About what’s appropriate behaviour

Then there’s Rehtaeh Parsons.

Why do teenage rapists post pictures of themselves raping someone on the internet? Just because they can?

Well, that, plus the fact that their brains haven’t finished developing yet, and the frontal cortex is where you get impulse control and all that.

But even so. All this random meanness and cruelty floating around…it’s the worst thing about the internet, and it’s just fucking toxic.

We need an even simpler rule. “Don’t be shitty” – something like that. When in doubt, don’t be shitty. If you blurt something out in a heated moment, take it back or apologize or at the very least stop there. Don’t draw targets on people and then follow them around forever after.

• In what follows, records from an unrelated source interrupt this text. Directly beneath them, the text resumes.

(** A request of the second generation whose third write fails: the headers and one chunk are sent. *)
Definition toy_run16 : (sink * sink) * outcome Error TcpRelayOutcome :=
  Aead2022.relay_tcp_stream toy_aead toy_derive toy_key16 (toy_salt16 x01) [x00] 90 110 [x01; x02] toy_addr toy_reads
    {| pending := []; broken := None |} true (new_sink (Some 2), new_sink None).

Lemma request_nonces_fresh_witness :
  length (sent toy_run16.1.1) = 16 + (11 + 16) + (5 + 16) + (2 + 16) + (2 + 16) ∧
  let variable := Aead2022.variable_header [x01; x02] [x00] in
  sends_fresh (A := toy_aead) (cipher (toy_stream16 x01)) (toy_salt16 x01)
    ([Aead2022.fixed_header 90 variable; variable] ++ blocks_of [[x41; x42]; [x43]])%list (new_sink (Some 2)) toy_run16.1.1.
Proof.
  split; [vm_compute; reflexivity|].
  apply (proj2 (request_nonces_fresh toy_aead toy_aead toy_hkdf toy_derive toy_key16 (toy_salt16 x01) [x01; x02] toy_addr toy_reads
    {| pending := []; broken := None |} true (new_sink (Some 2)) (new_sink None) toy_run16.1.1 toy_run16.1.2 toy_run16.2 (toy_stream16 x01) eq_refl)
    [x00] 90%Z 110%Z); [vm_compute; reflexivity|].
  exact (eq_trans (surjective_pairing toy_run16) (f_equal2 pair (surjective_pairing toy_run16.1) eq_refl)).
Defined.

Definition toy_session : Aead2022.UdpSession := Aead2022.new_session toy_key16 (replicate 8 x11).

Lemma datagrams_accepted_once_witness :
  NoDup (session_run (aes128:=toy_aead) toy_derive toy_block toy_session [(100%Z, [x00]); (100%Z, replicate 64 x01)]).2.
Proof. apply (proj2 (datagrams_accepted_once toy_derive toy_block length_toy_derive)). Defined.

Reteah’s death comes on the heels of Steubenville, Ohio and months after British Columbia’s tragic Amanda Todd case — the Canadian teenager who tragically took her own life last October. This repetitive tale is exhaustingly familiar: young guys do something terrible to a teenage girl, in person and cyber-bullying ensues, then the guys get away with it unscathed (unless Anonymous and/or the Ohio courts get involved).

Yeh that’s not a good pattern.

Then there’s the fact Rehtaeh’s bullying is considered a “community issue” by Nova Scotia’s justice minister. According to him: “As a community, we need to have more dialogue with our young people about respect and about support to educate our young boys and our young girls about what’s appropriate behaviour, what’s not appropriate behaviour.”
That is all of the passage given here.